The Orioles could have sent Gonzalez, 32, to the minors – he had an option remaining – but decided instead to release him. It was a move seen by many, including some of his ex-teammates, as a monetary decision, a way to cut some costs after the club had embarked on a spending spree in the offseason.
After he cleared waivers, Gonzalez agreed to a split-deal with the White Sox and began the year in the minors. He’s had some mixed results with the White Sox, posting a 2-5 record and a 4.06 ERA in 17 games (16 starts).
But he has been excellent recently. He made six starts in July, all quality ones, and compiled a 2.50 ERA. In that span, he’s held the opposition to a .204 average while striking out 31 batters and walking only nine.
“Miguel did some good things here and he’s doing them again,” Orioles manager Buck Showalter said. “I think everybody here likes Miguel and pulls for him every time he pitches —except against us.”

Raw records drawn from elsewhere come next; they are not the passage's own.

(* ===== verification/Prelude.v ===== *)
(** * Verification of orchard-gh-bridge

    The program runs GitHub Actions jobs in macOS VMs on machines managed by an
    Orchard controller.  Each configured scale set has a bridge, which GitHub's
    listener library tells how many runners are wanted and which jobs are over;
    the bridge creates and deletes VMs.  A cleanup loop sweeps the fleet once a
    minute.  The bridges and the loop share a semaphore of slots and a cache of
    what the controller reports; the manager wires them together.

    This library translates the Go sources under [src/] into executable
    definitions and proves what makes them correct.

    ** How code is represented

    - A call that has effects is a computation [M S A] on a state [S]
      (this file): it returns, panics, or blocks for ever, and the state reached
      is kept in each case, so that [recover] can be expressed.  [wp m Q s] is
      its weakest precondition, [keeps I P m] an invariant.
    - An [int], [int64] or [uint64] is a [Z], with [int64] and [uint64] written
      where Go wraps around; a [time.Time] counts nanoseconds; a [string] is a
      list of bytes; a Go map is a [gmap], a set a [gset]; a slice a list; a nil
      pointer an [option]; an [error] keeps its format and arguments unrendered.
    - A loop over a slice recurses on the list.  The other loops take fuel:
      [Durations.components] as much as the text is long, which is enough
      ([components_enough]); [Startup.session_loop] ten, one per attempt
      ([session_attempts_bounded] shows it returns); [Startup.wait_for_workers]
      any number of polls, since the source may wait for ever, and it then is
      [Blocked] ([wait_ends_at_capacity] gives the fuel that suffices).
    - The outside world is a type [W] with classes for what the code calls:
      [OrchardClient] (the [Client] interface), [Clock], [UUIDSource], and records
      for the GitHub library ([GHClient], [AdminClient]).  What is expected of
      them is stated as laws: calls return ([ClientTotal], [gh_total]), reports
      satisfy given predicates ([Reports]), UUIDs have their textual form
      ([UUIDLaw]).  [Orchard.Logged] wraps any client and records the calls that
      change something with the controller's answers; properties about what is
      asked of the controller are stated on that record.  [Sample.Sim] is a
      concrete controller that satisfies the laws, on which the witnesses run.

    ** The files

    - Prelude: outcomes, the monad and its rules, lists, step relations.
    - GoBase: integers, time, byte strings, UTF-8 and errors of Go; Durations:
      [time.ParseDuration] and [strconv.ParseInt], the former with float64
      arithmetic.
    - Orchard ([orchard/types.go], [orchard/client.go]): VMs, workers, the client
      interface, the wrapper over the third-party client, the recording client.
      OrchardStore: the abstract store the wrapper implements.
    - VMNames ([bridge/vm.go]); Workers ([bridge/worker.go], and the label and
      slot counting of [cleanup.go], [stateview.go] and [manager.go]); AutoSize
      ([bridge/autosize.go], and the exclusions of [eligibility.go]).
    - Metrics ([metrics/metrics.go]), MetricsText: a reader of the text;
      Registry: the handles into a registry, and its scrape after any calls;
      Eligibility ([bridge/eligibility.go]): the monitor, what it logs and the
      gauges it sets; Reporting: what a scrape says of the exclusions.
    - Capacity ([bridge/capacity.go]): the semaphore.  SlotsConc: handlers, jobs
      and sweeps of any number of goroutines, cut where they touch what they
      share, and their interleavings; SlotsRefine, SweepRefine: the handlers of
      Bridge and the sweep of Cleanup are runs of one of those threads.
    - StateView ([bridge/stateview.go]): snapshots, their queries, the cache;
      StateViewConc: the interleavings of its callers at the granularity of the
      critical sections.
    - Config ([config/config.go]): data, defaults, overrides, validation; Process
      ([main.go], [health/health.go]): the exit status, the health endpoints, and
      [orchard.NewClient].
    - Env: the state the components share, [Env W CB X]: world, semaphore, cache
      and the rest [X], which callbacks reach; the laws of the clients.
    - Bridge ([bridge/bridge.go]): every handler, on the pair of the bridge's own
      state and the environment; [Hooks] are the callbacks it may have.
    - Cleanup ([bridge/cleanup.go], [bridge/runner_remover.go]): the loop and one
      iteration of it, on the pair of its own state and the environment.
    - Manager ([manager/manager.go]): the state [Mgr] of the manager, which is the
      [X] of the assembled system; the shares of the pool; the callbacks [Run] and
      [runScaleSet] install.  Startup: [runScaleSet] up to the listener, the
      registration, the AutoSize report, the settings of the cleanup loop.
      InStep: the shares against the placement of AutoSize.  Goroutine:
      [runScaleSet] once more, cut where its goroutine pauses, and that it is the
      same.  Lifecycle: [Run], its goroutines, the group they run in and the signal
      that ends them, as a state machine.
    - Sample, BridgeScaleUp, Scaling, BridgeJobs, Reaping, Sweeps, Wiring, System,
      Live: proofs.  BridgeScaleUp and Reaping hold the rules for the handlers, Scaling,
      BridgeJobs and Sweeps the properties; Wiring discharges, for the callbacks
      the manager installs, what the others assume of callbacks; System runs
      everything as steps of one relation; Live shows that the assumptions of all
      the others hold in every state so reached.

    ** What is proved

    - Scaling up (Scaling): on every path, errors in the middle of a batch
      included, the handler returns, reports what the controller accepted, tracks
      it, and gives back what it acquired for nothing; a fixed-size scale set
      stays within the free slots of its snapshot; AutoSize pins every VM to its
      own free machine, sized to it, going round the candidates.
    - Jobs and restarts (BridgeJobs, Wiring, Startup): a finished job's VM is
      deleted and its slot released, or it is queued for the cleanup loop; a
      bridge adopts exactly the live VMs of its scale set before it can receive a
      message; the manager is otherwise left alone.
    - Sweeps (Sweeps): exactly the VMs that are due are deleted; the semaphore is
      reconciled with what is left; worker records are pruned only when nothing
      depends on them, and only from lists that are not old; queued deletions are
      retried until accepted; the loop runs a whole sweep at every tick, whatever
      fails or panics, and ends with the process.
    - Shared state (SlotsConc, SlotsRefine, SweepRefine, StateViewConc): while handlers
      interleave, and the controller's answers are true, every slot taken is that of
      a VM or held by a handler; a sweep that nothing disturbs repairs any drift, one
      among busy handlers causes it; a sweep is the run of one thread that its lists,
      the deletions accepted and the callbacks that panicked determine; one refresh
      at a time, with one leader; no caller waits for ever; and how an invalidation
      can be lost.
    - The client (OrchardStore): on a third-party client that keeps a store of VMs and
      worker records the wrapper is one as well, with deletion idempotent.  That
      client is assumed to do what it answers and to list everything; a call that
      fails may have taken effect.
    - The fleet's description (AutoSize, StateView, Workers, VMNames): who is
      eligible and why not, which VMs count against which labels, to whom a VM
      belongs, and that names are safe labels.
    - Shares, settings and reports (Wiring, InStep, Config, Startup, Eligibility,
      Registry, Reporting): what is reported to GitHub, and that it agrees with what can be
      placed; which configurations are accepted, and what each field of one that
      loads is; that pruning then never hits a live worker; that a scrape shows
      exactly the exclusions there are, and the log each change once; that a scrape of the metrics
      says what the history of the calls on them says.
    - The whole (System): no run of the process, whatever fails, creates, deletes,
      tracks or queues a VM without the bridge's prefix; scale sets do not touch
      each other's VMs as long as their names fit; the bridges stay well formed; a VM whose deletion the
      controller refuses stays queued while the controller reports it (and
      [Sweeps.outdated_snapshot_forgets_queued] shows what an old snapshot does).
    - That it goes on, and ends (Live, Lifecycle): in every state that the process
      reaches from its start, every handler and sweep returns, and no start of a
      scale set panics; once the context is done [Run] returns within a number of
      steps that depends on the configuration only; and what it returns.

    ** Assumptions on numbers

    Counters are far from the ends of [int] ([cap_small], [count_ok]), slot counts
    are not negative and sum to an [int] ([slots_ok]); where wrap-around is
    reachable it is modelled.  Live bounds the VMs, the slots and the runners asked
    for by a number [B] and shows that the counters stay in range for as many steps
    as [in_range] allows: 10^15 when [B] is a thousand.  Metric values are whole numbers below 2^53.

    ** What is not modelled

    Log messages, other than those of the eligibility monitor; contexts, except
    where a select on one decides the control flow; the third-party
    clients, YAML, files and the environment, which are parameters; the listener
    of GitHub's library, whose calls of the handlers are steps and which may return
    anything; the errgroup library, of which Lifecycle states what is documented
    ([ErrGroupLaws]); the HTTP servers' sockets; [sessionClient.Close] on the way out
    of [runScaleSet].
    A handler or a sweep is one step of the system: interleavings inside them are
    modelled apart, for the semaphore in SlotsConc and for the cache in
    StateViewConc.  In SlotsConc the controller may also lose a VM or have one that
    no answer told of ([exec_outside]); the theorem about handlers is for runs
    without that.  The AutoSize report is a parameter of the sweep's callbacks;
    its own definition is in Startup. *)

From Stdlib Require Export ZArith Lia.
From stdpp Require Export base tactics option list gmap sets strings fin_maps
  sorting relations.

Showalter said “it kind of equals out,” when asked who would have the edge in the first matchup of the former Orioles pitcher and a bunch of his teammates. They know each other well.
“It kind of negates the familiarity,” Showalter said. “He may have broken out something new. … We have a pretty good idea of what he’s going to do, and if he does it, he’ll be successful.”
Obviously, the Orioles, who have been looking for improved starting pitching all season and traded for Wade Miley on Sunday, could use the kind of numbers that Gonzalez has put up in July.
It’s impossible, though, to say whether Gonzalez could have done that here this year. U.S. Cellular is not exactly a pitcher’s park, either.
It’s clear, however, that the Orioles misjudged their starting pitching options. Wright struggled mightily and Wilson was inconsistent. Free-agent signing Yovani Gallardo is battling back from injury with mixed results and we all know how Ubaldo Jimenez has done in 2016.
Could Gonzalez have helped? Sure. Might this team be stronger if he were in the rotation? Sure.
Will Gonzalez want to make that known – via his right arm — to the Orioles’ brass Friday? I’d think so.
So Friday’s game will be worth watching for reasons other than just the Orioles’ pennant race – even though it would be a real surprise if Gonzalez said any of the wrong things.